This week, we focus on ripening, harvesting, and getting some ‘greens big enough to provide us with something fresh and nutritious through the winter and into early spring. Keep an eye on our socials this week as we support you to make the seasonal switch to help you grow something through autumn and winter. Meantime here’s our weekly update for the growing week ahead.

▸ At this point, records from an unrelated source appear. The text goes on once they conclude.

(** ** A calm environment: no error, and the run within the time allowed for a wait *)
Definition calm (t0 : Z) (inp : Input) : Prop :=
  t0 <= i_now inp < t0 + sa_timeout a * SECOND /\ (exists c, i_cpu inp = inr c) /\ (i_write inp).1 = 8 /\ 0 <= (i_poll inp).1 /\ 0 < (i_read inp).1
  /\ i_child inp = true.
Definition quiet (t0 : Z) (p : Proc) : Prop := p_closed p = false /\ match p_stall p with Some s => t0 <= s | None => True end.
Definition calmly (t0 : Z) (p p' : Proc) : Prop := quiet t0 p' /\ forall f, p_pc p' = Failed f -> environmental f -> p_pc p = Failed f.
Section Calm.
Context (t0 : Z) (inp : Input) (C : calm t0 inp).
Lemma calm_stall p : quiet t0 p -> exists p', stall_check a inp p = Some p' /\ quiet t0 p' /\ p_pc p' = p_pc p.
Proof.
  destruct C as (C1 & _). intros [Q1 Q2]. unfold stall_check. destruct (_ <=? _) eqn:E; bools.
  - exfalso. unfold dur_sub in E. destruct (p_stall p); cbn in E; lia.
  - eexists. split; [reflexivity|]. split; [|done]. split; [done|]. cbn. destruct (p_stall p); cbn; lia.
Qed.
Lemma calm_bell_idle p : quiet t0 p -> quiet t0 (bell_idle a inp p) /\ p_pc (bell_idle a inp p) = p_pc p.
Proof.
  destruct C as (_ & _ & _ & C1 & C2 & _). intros [Q1 Q2]. unfold bell_idle. destruct (sa_wait a); [done|]. cbn [p_closed proc_stat].
  unfold proc_stat. cbn. rewrite Q1. destruct (i_poll inp) as [n e]. cbn in C1. rewrite (proj2 (Z.ltb_ge _ _)) by lia.
  destruct (0 <? n); [|done]. destruct (i_read inp) as [r e']. cbn in C2. rewrite (proj2 (Z.eqb_neq _ _)) by lia. by rewrite (proj2 (Z.ltb_ge _ _)) by lia.
Qed.
Lemma calm_same p p' : quiet t0 p' -> p_pc p' = p_pc p -> calmly t0 p p'.
Proof. intros Q E. split; [done|]. intros f F _. by rewrite <- E. Qed.
Lemma calm_goto p p' : quiet t0 p' -> (forall f, p_pc p' <> Failed f) -> calmly t0 p p'.
Proof. intros Q N. split; [done|]. intros f F. by apply N in F. Qed.
Lemma calm_wait_idle p p0 : quiet t0 p -> p_pc p = p_pc p0 -> calmly t0 p0 (wait_idle a inp p).
Proof.
  intros Q E. unfold wait_idle. destruct (calm_stall p Q) as (p1 & -> & Q1 & E1). destruct (calm_bell_idle p1 Q1) as [Q2 E2]. apply calm_same; congruence.
Qed.
Lemma calm_wait_for seen value next p : quiet t0 p -> calmly t0 p (next (stall_progress p)) -> calmly t0 p (wait_for a inp seen value next p).
Proof.
  intros Q N. unfold wait_for. destruct (_ =? _); [done|]. destruct (calm_stall p Q) as (p1 & -> & Q1 & E1). by apply calm_same.
Qed.
Lemma calm_top side p m : quiet t0 p -> p_pc p = Top -> calmly t0 p (loop_top a side inp p m).
Proof.
  intros Q Hp. unfold loop_top. destruct (_ <? _); [|by apply calm_goto; [|destruct side]].
  destruct (_ && _); [split; [done|]; by intros ? [= <-]|]. cbv zeta. destruct (_ =? 0); [by apply calm_wait_idle|apply calm_goto; [by destruct Q|by destruct side]].
Qed.
Lemma calm_notify p : quiet t0 p -> calmly t0 p (bell_notify a inp p).
Proof.
  destruct C as (_ & _ & C1 & _). intros Q. unfold bell_notify. destruct (sa_wait a); [by apply calm_goto|]. rewrite (proj1 Q), C1. by apply calm_goto.
Qed.
Lemma calm_batch side p m p' m' i n : quiet t0 p -> batch_of (p_pc p) = Some (i, n) -> proc_step a l side inp p m = Ok (p', m') -> calmly t0 p p'.
Proof.
  intros Q Hb. unfold proc_step.
  destruct (p_pc p) as [| | | | | | |i' n'|i' n'|i' n'|i' n'|i' n'|i' n'|n'| | | | | | | | |f] eqn:Hp; try done; injection Hb as -> ->;
    try (assert (forall f, next_slot side i n <> Failed f) as Ns by (unfold next_slot; by destruct (i + 1 <? n), side)).
  - destruct (set_at _ _ _); try done. intros [= <- <-]. by apply calm_goto.
  - destruct (get_at _ _) as [old| | |]; try done. cbn. destruct (produced a side p i old) as [[fr q]| | |] eqn:Ep; try done. cbn.
    apply produced_still in Ep as [sc ->]. destruct (set_at _ _ _); try done. intros [= <- <-]. by apply calm_goto.
  - destruct (set_at _ _ _); try done. intros [= <- <-]. by apply calm_goto.
  - destruct (set_at _ _ _); try done. intros [= <- <-]. by apply calm_goto.
  - destruct (get_at _ _) as [d| | |]; try done. cbn. destruct (ly_validate _ _ _ _); intros [= <- <-]; [by apply calm_goto|split; [done|]; by intros ? [= <-] []].
  - destruct (get_at _ _) as [fr| | |]; try done. cbn. destruct (consumed a side p i fr) as [[input q]| | |] eqn:Ep; try done. cbn.
    apply consumed_still in Ep as [sc ->]. destruct (validate_frame _ _ _); intros [= <- <-]; [by apply calm_goto|split; [done|]; by intros ? [= <-] []].
  - intros [= <- <-]. by apply calm_goto.
Qed.
Lemma calm_start_run side phase first last p p0 : quiet t0 p -> calmly t0 p0 (start_run a side phase first last p).
Proof. intros [Q _]. by apply calm_goto; [|destruct side]. Qed.
Lemma calm_step side p m p' m' : quiet t0 p -> proc_step a l side inp p m = Ok (p', m') -> calmly t0 p p'.
Proof.
  intros Q. destruct (batch_of (p_pc p)) as [[x y]|] eqn:Hb; [by eapply calm_batch|]. assert (quiet t0 (stall_progress p)) as Qs by (by destruct Q).
  pose proof C as (_ & [c Ec] & _ & _ & _ & Ech). unfold proc_step.
  destruct (p_pc p) as [| | | | | | |i n|i n|i n|i n|i n|i n|n| | | | | | | | |f] eqn:Hp; try done; intros E.
  - injection E as <- <-. apply calm_wait_for; [done|]. by apply calm_start_run.
  - injection E as <- <-. by apply calm_start_run.
  - injection E as <- <-. apply calm_wait_for; [done|]. by apply calm_goto.
  - injection E as <- <-. by apply calm_goto.
  - injection E as <- <-. apply calm_wait_for; [done|]. unfold clocked. rewrite Ec. by apply calm_goto.
  - unfold clocked in E. rewrite Ec in E. injection E as <- <-. by apply calm_goto.
  - injection E as <- <-. by apply calm_top.
  - injection E as <- <-. by apply calm_notify.
  - injection E as <- <-. destruct (_ =? _); [by apply calm_goto|by apply calm_wait_idle].
  - injection E as <- <-. unfold finish_stats. rewrite Ec. destruct c as [u t]. apply calm_goto; [by destruct Q|]. by destruct side, (p_phase p =? 1).
  - injection E as <- <-. apply calm_wait_for; [done|]. destruct (_ =? 1); [by apply calm_start_run|by apply calm_goto].
  - injection E as <- <-. destruct (_ =? 1); [by apply calm_start_run|by apply calm_goto].
  - injection E as <- <-. by apply calm_goto.
  - rewrite Ech in E. injection E as <- <-. by apply calm_goto.
  - injection E as <- <-. by apply calm_same.
  - injection E as <- <-. by apply calm_same.
Qed.
End Calm.
Definition lab_quiet (t0 : Z) (s : Lab) : Prop := quiet t0 (lab_host s) /\ quiet t0 (lab_guest s) /\ ~ lab_failed s.
Lemma calm_lab_step t0 side inp s s' : calm t0 inp -> lab_quiet t0 s -> lab_inv a l s' -> lab_step a l side inp s = Ok s' -> lab_quiet t0 s'.
Proof.
  intros C (Qh & Qg & N) I E. unfold lab_step in E. destruct side.
  - destruct (proc_step a l true inp _ _) as [[h m]| | |] eqn:Ep; try done. cbn in E. injection E as <-.
    destruct (calm_step t0 inp C true _ _ _ _ Qh Ep) as [Q F]. split_and!; try done. intros [[f X]|X]; apply N; [|by right].
    left. exists f. apply F; [done|]. pose proof (pi_pc _ _ _ (li_host _ _ _ I)) as P. cbn in P, X. by rewrite X in P.
  - destruct (proc_step a l false inp _ _) as [[g m]| | |] eqn:Ep; try done. cbn in E. injection E as <-.
    destruct (calm_step t0 inp C false _ _ _ _ Qg Ep) as [Q F]. split_and!; try done. intros [X|[f X]]; apply N; [by left|].
    right. exists f. apply F; [done|]. pose proof (pi_pc _ _ _ (li_guest _ _ _ I)) as P. cbn in P, X. by rewrite X in P.
Qed.
Lemma calm_run t0 sched s s' : Forall fit sched -> Forall (fun e => calm t0 e.2) sched -> lab_quiet t0 s -> lab_inv a l s ->
  lab_run a l sched s = Ok s' -> lab_quiet t0 s'.
Proof.
  intros F. revert s. induction F as [|[side inp] sched [Hi _] F IH]; intros s C Q I; cbn; [by intros [= <-]|]. apply Forall_cons in C as [C Cs].
  destruct (lab_step_ok a l L side inp s Hi I) as (s1 & E1 & I1). rewrite E1. cbn. apply IH; try done. by eapply calm_lab_step.
Qed.
End Live.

If you’ve missed something, scroll through weekly updates or Grow6 crop pages to catch up.
Peas
Will be enjoying the rain and continuing to crop, though plants will be turning yellow. Once all the pods have finished, plants can be cut back to ground level and the tops cut up for compost. If you have seeds left, you can re-sow pea seeds on your windowsill to harvest pea shoots for salads and stir-fries.
Tomatoes
As our temperatures and daylight hours begin to feel autumnal, the focus turns to ripening fruit, so ‘stop’ the growth on cordon tomatoes (see Jossie from Lauriston Farm on our socials) and remove lower leaves to enable any sunlight to access the fruit. With bush and tumbling tomatoes, this is a bit trickier. However, any light pruning to enable more sun to reach the fruit at this stage is good. Familiarise yourself with signs of tomato blight and be vigilant; any unexplained brown growth or discoloured fruit should be removed instantly and not home composted.
Berries
Cut off strawberry runners from the mother plant– and either pot up or grow on these, young, small plants in open soil. Check autumn raspberry canes are upright and properly supported to ensure the fruit has access to as much late summer sun for ripening as possible.
Greens
It’s been a great year for growing greens and it’s time to keep growing them to provide for us through winter. It’s too late to sow outdoor greens to get through winter but young plugs can be settled into warm soils and grown on before the growing season ends. Do keep an eye when transplanting tasty young growth into warm, damp soils- slugs and snails love something fresh to eat.
Herbs
Late sowings of coriander can be made in pots indoors, parsley is slow to germinate and is better bought as a plug plant and then planted outdoors into open soil or pots.
Tatties
Continue the regular ‘blight’ watch as maincrop tatties swell in warm, wet soils. Once they have flowered and leaves begin to turn yellow from the bottom, you can dig them up . If you want to ‘store them’ in a cool, dark place, lifting is best done on a warm dry day to ensure the skins are dry.